── DATA UNDER STUDY

(** [SqlCreds_from_engine_outcomes] on an engine whose port is no number
    and that has no [Database] entry, on one with a port and no
    [Database] entry, on one without [Server] entry, on one without
    [odbc_connect] entry, and on one with a user name and no password. *)
Lemma SqlCreds_from_engine_outcomes_sample :
  let from_engine :=
    SqlCreds.from_engine sample_quote_plus sample_create_engine sample_py_int
      sample_py_repr in
  (url_query sample_engine_bad_port !! "odbc_connect"
   = Some "Server=tcp:srv,abc;UID=u"
   /\ SqlCreds.conn_dict "Server=tcp:srv,abc;UID=u" !! "Server"
      = Some "tcp:srv,abc"
   /\ SqlCreds.conn_dict "Server=tcp:srv,abc;UID=u" !! "Database" = None
   /\ sample_py_int "abc" = None
   /\ from_engine sample_engine_bad_port
      = SqlCreds.Uncaught (ValueError "abc"))
  /\ (SqlCreds.conn_dict "Server=tcp:srv,1433;UID=u" !! "Database" = None
      /\ from_engine sample_engine_no_database
         = SqlCreds.NotParsed (KeyError "Database"))
  /\ (SqlCreds.conn_dict "Database=db;UID=u" !! "Server" = None
      /\ from_engine sample_engine_no_server
         = SqlCreds.NotParsed (KeyError "Server"))
  /\ (url_query sample_engine_no_odbc !! "odbc_connect" = None
      /\ from_engine sample_engine_no_odbc
         = SqlCreds.NotParsed (KeyError "odbc_connect"))
  /\ (exists c,
        from_engine sample_engine_kerberos = SqlCreds.Created c
        /\ SqlCreds.engine c = sample_engine_kerberos
        /\ SqlCreds.database c = "db"
        /\ SqlCreds.port c = VInt 1433
        /\ SqlCreds.with_krb_auth c = true
        /\ SqlCreds.username c = EmptyString).
Proof.
  intros from_engine. subst from_engine.
  pose proof (SqlCreds_from_engine_outcomes sample_quote_plus
                sample_create_engine sample_py_int sample_py_repr) as H.
  split; [|split; [|split; [|split]]].
  - split; [reflexivity|]. split; [reflexivity|]. split; [reflexivity|].
    split; [reflexivity|].
    destruct (H sample_engine_bad_port) as (_ & Hs & _).
    destruct (Hs "Server=tcp:srv,abc;UID=u" eq_refl) as [_ Hsrv].
    destruct (Hsrv "tcp:srv,abc" eq_refl) as [Hbad _].
    exact (Hbad eq_refl eq_refl).
  - split; [reflexivity|].
    destruct (H sample_engine_no_database) as (_ & Hs & _).
    destruct (Hs "Server=tcp:srv,1433;UID=u" eq_refl) as [_ Hsrv].
    destruct (Hsrv "tcp:srv,1433" eq_refl) as [_ Hgood].
    destruct (Hgood (fun _ => ex_intro _ 1433 eq_refl)) as [Hnone _].
    exact (Hnone eq_refl).
  - split; [reflexivity|].
    destruct (H sample_engine_no_server) as (_ & Hs & _).
    destruct (Hs "Database=db;UID=u" eq_refl) as [Hnone _].
    exact (Hnone eq_refl).
  - split; [reflexivity|].
    destruct (H sample_engine_no_odbc) as (Hnone & _).
    exact (Hnone eq_refl).
  - destruct (H sample_engine_kerberos) as (_ & Hs & _).
    destruct (Hs "Server=tcp:srv,1433;Database=db;UID=u" eq_refl) as [_ Hsrv].
    destruct (Hsrv "tcp:srv,1433" eq_refl) as [_ Hgood].
    destruct (Hgood (fun _ => ex_intro _ 1433 eq_refl)) as [_ Hdb].
    destruct (Hdb "db" eq_refl) as (c & Hc & He & Hd & _ & Hp & Hk & _).
    exists c. split; [exact Hc|]. split; [exact He|]. split; [exact Hd|].
    split; [exact (Hp 1433 eq_refl eq_refl)|].
    assert (Hu : SqlCreds.username c = EmptyString).
    { vm_compute in Hc. injection Hc as <-. reflexivity. }
    split; [apply Hk; exact Hu | exact Hu].
Defined.

Lemma route_message_mode (is_command : list string → Message → bool) (m : Message)
    (tr : Transport) (g : Globals) (mode : string) :
  mode ≠ "menu" →
  effects (route_message is_command m tr (with_mode mode g))
    = effects (route_message is_command m tr (with_mode "inline" g))
  ∧ outcome (route_message is_command m tr (with_mode mode g))
    = outcome (route_message is_command m tr (with_mode "inline" g)).
Proof.
  intros Hmode%mode_eqb. unfold route_message.
  destruct (negb (is_text m)); [split; reflexivity|].
  destruct (is_command ["start"] m); [same_leaf|].
  destruct (is_command ["help"] m); [same_leaf|].
  destruct (text_is m "Выбрать раздел").
  { unfold show_sections_menu. rewrite !bind_global.
    cbn [with_mode INTERFACE_MODE]. rewrite Hmode.
    change (String.eqb "inline" "menu") with false. cbv iota. same_leaf. }
  destruct (text_is m "Купить планер"); [same_leaf|].
  destruct (text_is m "Связаться с автором"); [same_leaf|].
  destruct (text_is m "Помощь"); [same_leaf|].
  destruct (text_is m "Назад"); [same_leaf|].
  rewrite !bind_global. cbn [with_mode SECTIONS].
  destruct (any_title (SECTIONS g) m); [|same_leaf].
  unfold section_selected. rewrite !bind_global. cbn [with_mode SECTIONS].
  destruct (section_by_title (SECTIONS g) m); [|split; reflexivity].
  apply send_section_mode.
Qed.

Lemma route_callback_mode (c : CallbackQuery) (tr : Transport) (g : Globals)
    (mode : string) :
  mode ≠ "menu" →
  effects (route_callback c tr (with_mode mode g))
    = effects (route_callback c tr (with_mode "inline" g))
  ∧ outcome (route_callback c tr (with_mode mode g))
    = outcome (route_callback c tr (with_mode "inline" g)).
Proof.
  intros Hmode%mode_eqb. unfold route_callback.
  destruct (data_startswith c "sect|") eqn:Hsect.
  { destruct (data_startswith_inv c _ Hsect) as [x Hd]. unfold inline_section_callback.
    rewrite !(bind_ok _ _ tr _ _ (callback_sid_sect c x tr _ Hd)), !bind_global.
    cbn [with_mode SECTIONS].
    destruct (section_by_id (SECTIONS g) x) as [s|]; [|same_leaf].
    rewrite !ack_then. destruct (tr (answer_callback_query_req _ _ _));
      [|split; reflexivity].
    cbn [effects outcome].
    destruct (send_section_mode (message_chat_id c) s (Some (Inline (detail_keyboard s)))
                tr (with_mode "inline" g) (with_mode mode g)) as [-> ->].
    split; reflexivity. }
  destruct (data_startswith c "more|") eqn:Hmore.
  { destruct (data_startswith_inv c _ Hmore) as [x Hd]. unfold inline_more_callback.
    rewrite !(bind_ok _ _ tr _ _ (callback_sid_more c x tr _ Hd)), !bind_global.
    cbn [with_mode SECTIONS].
    destruct (section_by_id (SECTIONS g) x) as [s|]; same_leaf. }
  destruct (data_is c "back_to_menu"); [|split; reflexivity].
  unfold back_callback. run_bot.
  destruct (tr (answer_callback_query_req _ _ _)); [|split; reflexivity].
  cbn [effects globals outcome with_mode INTERFACE_MODE]. rewrite Hmode.
  change (String.eqb "inline" "menu") with false. cbv iota. same_leaf.
Qed.

(** X14.  [INTERFACE_MODE] is only ever compared with "menu".  Any other
    value -- "inline", the empty string, "Menu", a misspelling -- serves
    every update exactly as "inline" does: same requests, same log lines,
    same outcome. *)
Theorem every_other_mode_is_inline (is_command : list string → Message → bool)
    (u : Update) (tr : Transport) (g : Globals) (mode : string) :
  mode ≠ "menu" →
  effects (process_update is_command u tr (with_mode mode g))
    = effects (process_update is_command u tr (with_mode "inline" g))
  ∧ outcome (process_update is_command u tr (with_mode mode g))
    = outcome (process_update is_command u tr (with_mode "inline" g)).
Proof.
  intros Hmode. destruct u as [m|c]; cbn [process_update];
    [by apply route_message_mode | by apply route_callback_mode].
Qed.

Lemma every_other_mode_is_inline_witness :
  "Menu" ≠ "menu"
  ∧ effects (process_update slash_command (UMessage (text_message 7 "Выбрать раздел"))
               accept_all (with_mode "Menu" (sample_globals "menu" [wings; habits])))
    = effects (process_update slash_command (UMessage (text_message 7 "Выбрать раздел"))
                 accept_all (with_mode "inline" (sample_globals "menu" [wings; habits]))).
Proof.
  assert (H1 : "Menu" ≠ "menu") by discriminate.
  split; [exact H1|].
  exact (proj1 (every_other_mode_is_inline slash_command
                  (UMessage (text_message 7 "Выбрать раздел")) accept_all
                  (sample_globals "menu" [wings; habits]) "Menu" H1)).
Defined.

(** ** Links that are not configured *)

(** X15.  The buttons "Купить планер" and "Связаться с автором" answer with
    the configured address after a fixed lead-in, without keyboard.  When
    the document has no ["buy_url"] or no ["contact_url"] the handler does
    not fail or stay silent: it sends the lead-in followed by the word
    "None". *)
Theorem link_replies (is_command : list string → Message → bool) (tr : Transport)
    (g : Globals) (m : Message) :
  free_text is_command m →
  (Aiogram.text m = Some "Купить планер" →
   requests (effects (route_message is_command m tr g))
   = [send_message_req (chat_id m)
        ("Перейти на маркетплейс: " +:+ default "None" (BUY_URL g)) None])
  ∧ (Aiogram.text m = Some "Связаться с автором" →
     requests (effects (route_message is_command m tr g))
     = [send_message_req (chat_id m) ("Связаться: " +:+ default "None" (CONTACT_URL g)) None]).
Proof.
  intros Hfree. split; intros Ht.
  - rewrite (route_fixed is_command m _ Hfree Ht) by (apply list_elem_of_In; cbn; tauto).
    unfold fixed_handler, buy_handler. cbn [String.eqb Ascii.eqb Bool.eqb].
    rewrite bind_global. unfold message_answer, bot_send_message. rewrite call_run.
    destruct (BUY_URL g); by destruct (tr _).
  - rewrite (route_fixed is_command m _ Hfree Ht) by (apply list_elem_of_In; cbn; tauto).
    unfold fixed_handler, contact_handler. cbn [String.eqb Ascii.eqb Bool.eqb].
    rewrite bind_global. unfold message_answer, bot_send_message. rewrite call_run.
    destruct (CONTACT_URL g); by destruct (tr _).
Qed.
(** X20.  [solve] changes nothing of the tree but the values of the
    coefficients and the operation counter: when it returns, the points, the
    kernel and the number of levels are as before, every cell is where it
    was with the same level, index, order and points and with arrays of the
    same lengths, and the result has one entry for every target. *)
Theorem solve_keeps_the_tree (this this' : FmmTree.t) (u v : list double) :
  FmmTree.solve this u = Ret (v, this') ->
  size v = size (FmmTree.y this) /\
  FmmTree.numOfLevels this' = FmmTree.numOfLevels this /\
  FmmTree.x this' = FmmTree.x this /\ FmmTree.y this' = FmmTree.y this /\
  FmmTree.potential this' = FmmTree.potential this /\
  size (FmmTree.tree_structure this') = size (FmmTree.tree_structure this) /\
  forall l k b, FmmTree.get_box this l k = Ret b ->
    exists b', FmmTree.get_box this' l k = Ret b' /\
      Box.level b' = Box.level b /\ Box.index b' = Box.index b /\ Box.p b' = Box.p b /\
      Box.x b' = Box.x b /\ Box.y b' = Box.y b /\
      size (Box.c b') = size (Box.c b) /\ size (Box.dtilde b') = size (Box.dtilde b) /\
      size (Box.d b') = size (Box.d b).
Proof.
  intros H. apply solve_shape in H as [Hs Hv].
  split; [exact Hv|].
  assert (E := Hs). unfold tree_shape in E. injection E as E1 E2 E3 E4 E5 E6.
  repeat (split; [assumption|]).
  split; [apply shape_size; exact Hs|].
  intros l k b Hb. destruct (shape_get_box this this' l k b Hs Hb) as (b' & Hb' & E).
  exists b'. split; [exact Hb'|]. unfold cell_shape in E.
  injection E as F1 F2 F3 F4 F5 F6 F7 F8 F9. repeat split; assumption.
Qed.

Lemma never_Ret_no_result {A} (r : result A) : (forall a, r <> Ret a) -> no_result r.
Proof.
  intros H. destruct r as [a| |]; [exfalso; exact (H a eq_refl) | left | right]; reflexivity.
Qed.

Lemma solve_two_levels (this : FmmTree.t) (u : list double) :
  size (FmmTree.tree_structure this) <= 2 -> forall r, FmmTree.solve this u <> Ret r.
Proof.
  intros Hsz r H. unfold FmmTree.solve in H.
  apply rbind_Ret in H as (t1 & H1 & H). apply upwardPass_shape in H1.
  apply rbind_Ret in H as (t2 & H2 & H). apply downwardPass1_shape in H2.
  apply rbind_Ret in H as (t3 & H3 & _).
  unfold FmmTree.downwardPass2 in H3.
  rewrite vget_out_of_range in H3; [discriminate|].
  apply shape_size in H1, H2. lia.
Qed.

(** X21.  The solver needs three levels: on a tree with fewer than three
    levels [downwardPass2] reads level 2, which is not there, so [solve] ends
    without a result; and building a tree of a depth of at most 2 and solving
    it ends without a result, whatever the points, the order and the charges
    are. *)
Theorem solve_needs_three_levels (this : FmmTree.t) (u : list double)
    (level p : Z) (sources targets : list Point.t) :
  size (FmmTree.tree_structure this) <= 2 -> level <= 2 ->
  no_result (FmmTree.solve this u) /\
  no_result (build_and_solve level p sources targets u).
Proof.
  intros Hsz Hl. split; apply never_Ret_no_result.
  - apply solve_two_levels. exact Hsz.
  - intros v H. unfold build_and_solve in H.
    apply rbind_Ret in H as (t & Hnew & H).
    apply rbind_Ret in H as (r & Hsolve & _).
    apply (solve_two_levels t u) in Hsolve; [exact Hsolve|].
    unfold FmmTree.new, vnew, assert in Hnew.
    destruct (Z.ltb_spec level 0); [discriminate|]. cbn [rbind] in Hnew.
    destruct (Z.gtb_spec level 0); [|discriminate]. cbn [rbind] in Hnew.
    destruct (Z.leb_spec level 8); [|lia]. cbn [rbind] in Hnew. cbv zeta in Hnew.
    apply rbind_Ret in Hnew as ([x y] & _ & Hnew).
    rewrite initStruct_closed in Hnew by lia. injection Hnew as <-.
    cbn [FmmTree.tree_structure]. unfold built_tree, grid_tree.
    rewrite size_map_zrange by lia. exact Hl.
Qed.

End Solve.

Lemma solve_keeps_the_tree_witness :
  size (fst demo_evaluated) = size (FmmTree.y (from_result empty_tree
         (FmmTree.new 3 demo_points demo_points (Potential.mk 13)))).
Proof.
  pose proof (solve_keeps_the_tree (L := ref_lib)
                (from_result empty_tree
                   (FmmTree.new 3 demo_points demo_points (Potential.mk 13)))
                (snd demo_evaluated) demo_charges (fst demo_evaluated)) as H.
  apply H. vm_compute. reflexivity.
Defined.

Lemma solve_needs_three_levels_witness :
  no_result (FmmTree.solve (L := ref_lib) empty_tree demo_charges) /\
  no_result (build_and_solve (L := ref_lib) 2 13 demo_points demo_points demo_charges).
Proof.
  apply (solve_needs_three_levels (L := ref_lib) empty_tree demo_charges 2 13
           demo_points demo_points).
  - vm_compute. discriminate.
  - lia.
Defined.

(** ** Loops that cannot fail *)

Lemma iterM_up_total {St} (P : St -> Prop) (body : Z -> St -> result St) (n : nat) :
  forall lo s,
  (forall i s, lo <= i < lo + Z.of_nat n -> P s -> exists s', body i s = Ret s' /\ P s') ->
  P s -> exists s', iterM_up n lo body s = Ret s' /\ P s'.
Proof.
  induction n as [|n IH]; intros lo s Hbody Hs; cbn [iterM_up].
  - exists s. split; [reflexivity | exact Hs].
  - destruct (Hbody lo s ltac:(lia) Hs) as (s1 & E1 & Hs1). rewrite E1. cbn [rbind].
    apply IH; [|exact Hs1]. intros i s0 Hi. apply Hbody. lia.
Qed.

Lemma forM_total {St} (P : St -> Prop) (body : Z -> St -> result St) (lo hi : Z) (s : St) :
  (forall i s, lo <= i < hi -> P s -> exists s', body i s = Ret s' /\ P s') ->
  P s -> exists s', forM lo hi body s = Ret s' /\ P s'.
Proof.
  intros Hbody Hs. unfold forM. apply iterM_up_total; [|exact Hs].
  intros i s0 Hi. apply Hbody. lia.
Qed.

Lemma iterM_down_total {St} (P : St -> Prop) (body : Z -> St -> result St) (n : nat) :
  forall hi s,
  (forall i s, hi - Z.of_nat n < i <= hi -> P s -> exists s', body i s = Ret s' /\ P s') ->
  P s -> exists s', iterM_down n hi body s = Ret s' /\ P s'.
Proof.
  induction n as [|n IH]; intros hi s Hbody Hs; cbn [iterM_down].
  - exists s. split; [reflexivity | exact Hs].
  - destruct (Hbody hi s ltac:(lia) Hs) as (s1 & E1 & Hs1). rewrite E1. cbn [rbind].
    apply IH; [|exact Hs1]. intros i s0 Hi. apply Hbody. lia.
Qed.

Lemma forM_down_total {St} (P : St -> Prop) (body : Z -> St -> result St) (hi lo : Z)
    (s : St) :
  (forall i s, lo <= i <= hi -> P s -> exists s', body i s = Ret s' /\ P s') ->
  P s -> exists s', forM_down hi lo body s = Ret s' /\ P s'.
Proof.
  intros Hbody Hs. unfold forM_down. apply iterM_down_total; [|exact Hs].
  intros i s0 Hi. apply Hbody. lia.
Qed.
(** [String.prototype.trim], which the code uses only to ask whether
    something is left. *)
Variable trim : string -> string.

(** [tags?.filter(tag => tag.trim())]. *)
Definition keptTags (tags : option (list string)) : option (list string) :=
  match tags with
  | Some l => Some (filter (fun tag => truthy (Some (trim tag))) l)
  | None => None
  end.

(** The [createParams] of [handleCreateSandbox], from the form data. *)
Definition formParams (formData : CreateSandboxParams) : CreateSandboxParams :=
  {| p_title := p_title formData;
     p_description := p_description formData;
     p_templateId := p_templateId formData;
     p_privacy := p_privacy formData;
     p_tags := keptTags (p_tags formData);
     p_path := p_path formData;
     p_ipcountry := p_ipcountry formData;
     p_vmTier := p_vmTier formData;
     p_hibernationTimeoutSeconds := p_hibernationTimeoutSeconds formData;
     p_automaticWakeupConfig := p_automaticWakeupConfig formData |}.

(** What reaches the platform when the form is submitted: the form's
    handler, the hook's wrapper, the mutation. *)
Definition submittedParams (formData : CreateSandboxParams) : CreateParams :=
  buildCreateParams (wrapperParams (formParams formData)).

End Trimming.

(** ** Creating a sandbox: the calls

    [sdk.sandboxes.create], [sdk.sandboxes.list] and the query client are
    external like the rest of the SDK. Their calls are kept in a log of
    their own, next to the state of the connection workflow. *)
Inductive Request : Type :=
| CreateCalled (params : CreateParams)
| CreateSettled (r : Settled Sandbox)
| ListCalled (pageSize : nat)
| ListSettled (r : Settled (list SandboxInfo))
| QueriesInvalidated.   (* invalidateQueries({ queryKey: ['sandboxes'] }) *)

Record Page : Type := {
  page_env : Env;
  page_requests : list Request
}.

(** The listing side of the platform; an answer may depend on everything
    that happened before it. *)
Record Registry : Type := {
  (* sdk.sandboxes.create(params) *)
  sandboxes_create :
    list Event -> list Request -> CodeSandbox -> CreateParams -> Settled Sandbox;
  (* sdk.sandboxes.list({ pagination: { pageSize } }), its [sandboxes] *)
  sandboxes_list :
    list Event -> list Request -> CodeSandbox -> nat -> Settled (list SandboxInfo)
}.

Definition PageAsync (A : Type) : Type := Page -> Settled A * Page.

Definition retP {A} (a : A) : PageAsync A := fun pg => (Fulfilled a, pg).

Definition throwP {A} (e : JsValue) : PageAsync A := fun pg => (Rejected e, pg).

Definition bindP {A B} (c : PageAsync A) (k : A -> PageAsync B) : PageAsync B :=
  fun pg =>
    match c pg with
    | (Fulfilled a, pg') => k a pg'
    | (Rejected e, pg') => (Rejected e, pg')
    end.

Definition tryCatchP {A} (c : PageAsync A) (handler : JsValue -> PageAsync A)
  : PageAsync A :=
  fun pg =>
    match c pg with
    | (Fulfilled a, pg') => (Fulfilled a, pg')
    | (Rejected e, pg') => handler e pg'
    end.

(** Code of the connection workflow, run on the page. *)
Definition onEnv {A} (c : Async A) : PageAsync A :=
  fun pg =>
    let (r, env') := c (page_env pg) in
    (r, {| page_env := env'; page_requests := page_requests pg |}).

Definition request (q : Request) (pg : Page) : Page :=
  {| page_env := page_env pg; page_requests := page_requests pg ++ [q] |}.

Declare Scope page_scope.
Delimit Scope page_scope with page.
Notation "x <-- c ;; k" := (bindP c (fun x => k))
  (at level 61, c at next level, right associativity) : page_scope.
Notation "c ;;;; k" := (bindP c (fun _ => k))
  (at level 61, right associativity) : page_scope.

Section Creation.

Variable P : Platform.
Variable R : Registry.

Local Open Scope page_scope.

Definition create (sdk : CodeSandbox) (params : CreateParams) : PageAsync Sandbox :=
  fun pg =>
    let pg1 := request (CreateCalled params) pg in
    let r := sandboxes_create R (history (page_env pg1)) (page_requests pg1) sdk params in
    (r, request (CreateSettled r) pg1).

Definition listSandboxes (sdk : CodeSandbox) (pageSize : nat)
  : PageAsync (list SandboxInfo) :=
  fun pg =>
    let pg1 := request (ListCalled pageSize) pg in
    let r := sandboxes_list R (history (page_env pg1)) (page_requests pg1) sdk pageSize in
    (r, request (ListSettled r) pg1).

Definition invalidateQueries : PageAsync unit :=
  fun pg => (Fulfilled tt, request QueriesInvalidated pg).

(** The [queryFn] of the sandboxes query. *)
Definition queryFn (sdk : option CodeSandbox) : PageAsync (list SandboxInfo) :=
  match sdk with
  | None => throwP (JsError "No API key provided")
  | Some sdk => listSandboxes sdk 20
  end.

(** [createSandboxMutation.mutateAsync(params)]: the mutation function,
    then [onSuccess] when it fulfilled. *)
Definition mutateAsync (sdk : option CodeSandbox) (params : CreateSandboxParams)
  : PageAsync Sandbox :=
  match sdk with
  | None => throwP (JsError "No API key provided")
  | Some sdk =>
      sb <-- create sdk (buildCreateParams params) ;;
      invalidateQueries ;;;;
      retP sb
  end.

────

§ PROBLEM:
Would you print exactly the lines from the first line of the entries above through the line that has "c = sample_engine_kerberos", both included, and stop there?

§ ANSWER BOX:
(** [SqlCreds_from_engine_outcomes] on an engine whose port is no number
    and that has no [Database] entry, on one with a port and no
    [Database] entry, on one without [Server] entry, on one without
    [odbc_connect] entry, and on one with a user name and no password. *)
Lemma SqlCreds_from_engine_outcomes_sample :
  let from_engine :=
    SqlCreds.from_engine sample_quote_plus sample_create_engine sample_py_int
      sample_py_repr in
  (url_query sample_engine_bad_port !! "odbc_connect"
   = Some "Server=tcp:srv,abc;UID=u"
   /\ SqlCreds.conn_dict "Server=tcp:srv,abc;UID=u" !! "Server"
      = Some "tcp:srv,abc"
   /\ SqlCreds.conn_dict "Server=tcp:srv,abc;UID=u" !! "Database" = None
   /\ sample_py_int "abc" = None
   /\ from_engine sample_engine_bad_port
      = SqlCreds.Uncaught (ValueError "abc"))
  /\ (SqlCreds.conn_dict "Server=tcp:srv,1433;UID=u" !! "Database" = None
      /\ from_engine sample_engine_no_database
         = SqlCreds.NotParsed (KeyError "Database"))
  /\ (SqlCreds.conn_dict "Database=db;UID=u" !! "Server" = None
      /\ from_engine sample_engine_no_server
         = SqlCreds.NotParsed (KeyError "Server"))
  /\ (url_query sample_engine_no_odbc !! "odbc_connect" = None
      /\ from_engine sample_engine_no_odbc
         = SqlCreds.NotParsed (KeyError "odbc_connect"))
  /\ (exists c,
        from_engine sample_engine_kerberos = SqlCreds.Created c
        /\ SqlCreds.engine c = sample_engine_kerberos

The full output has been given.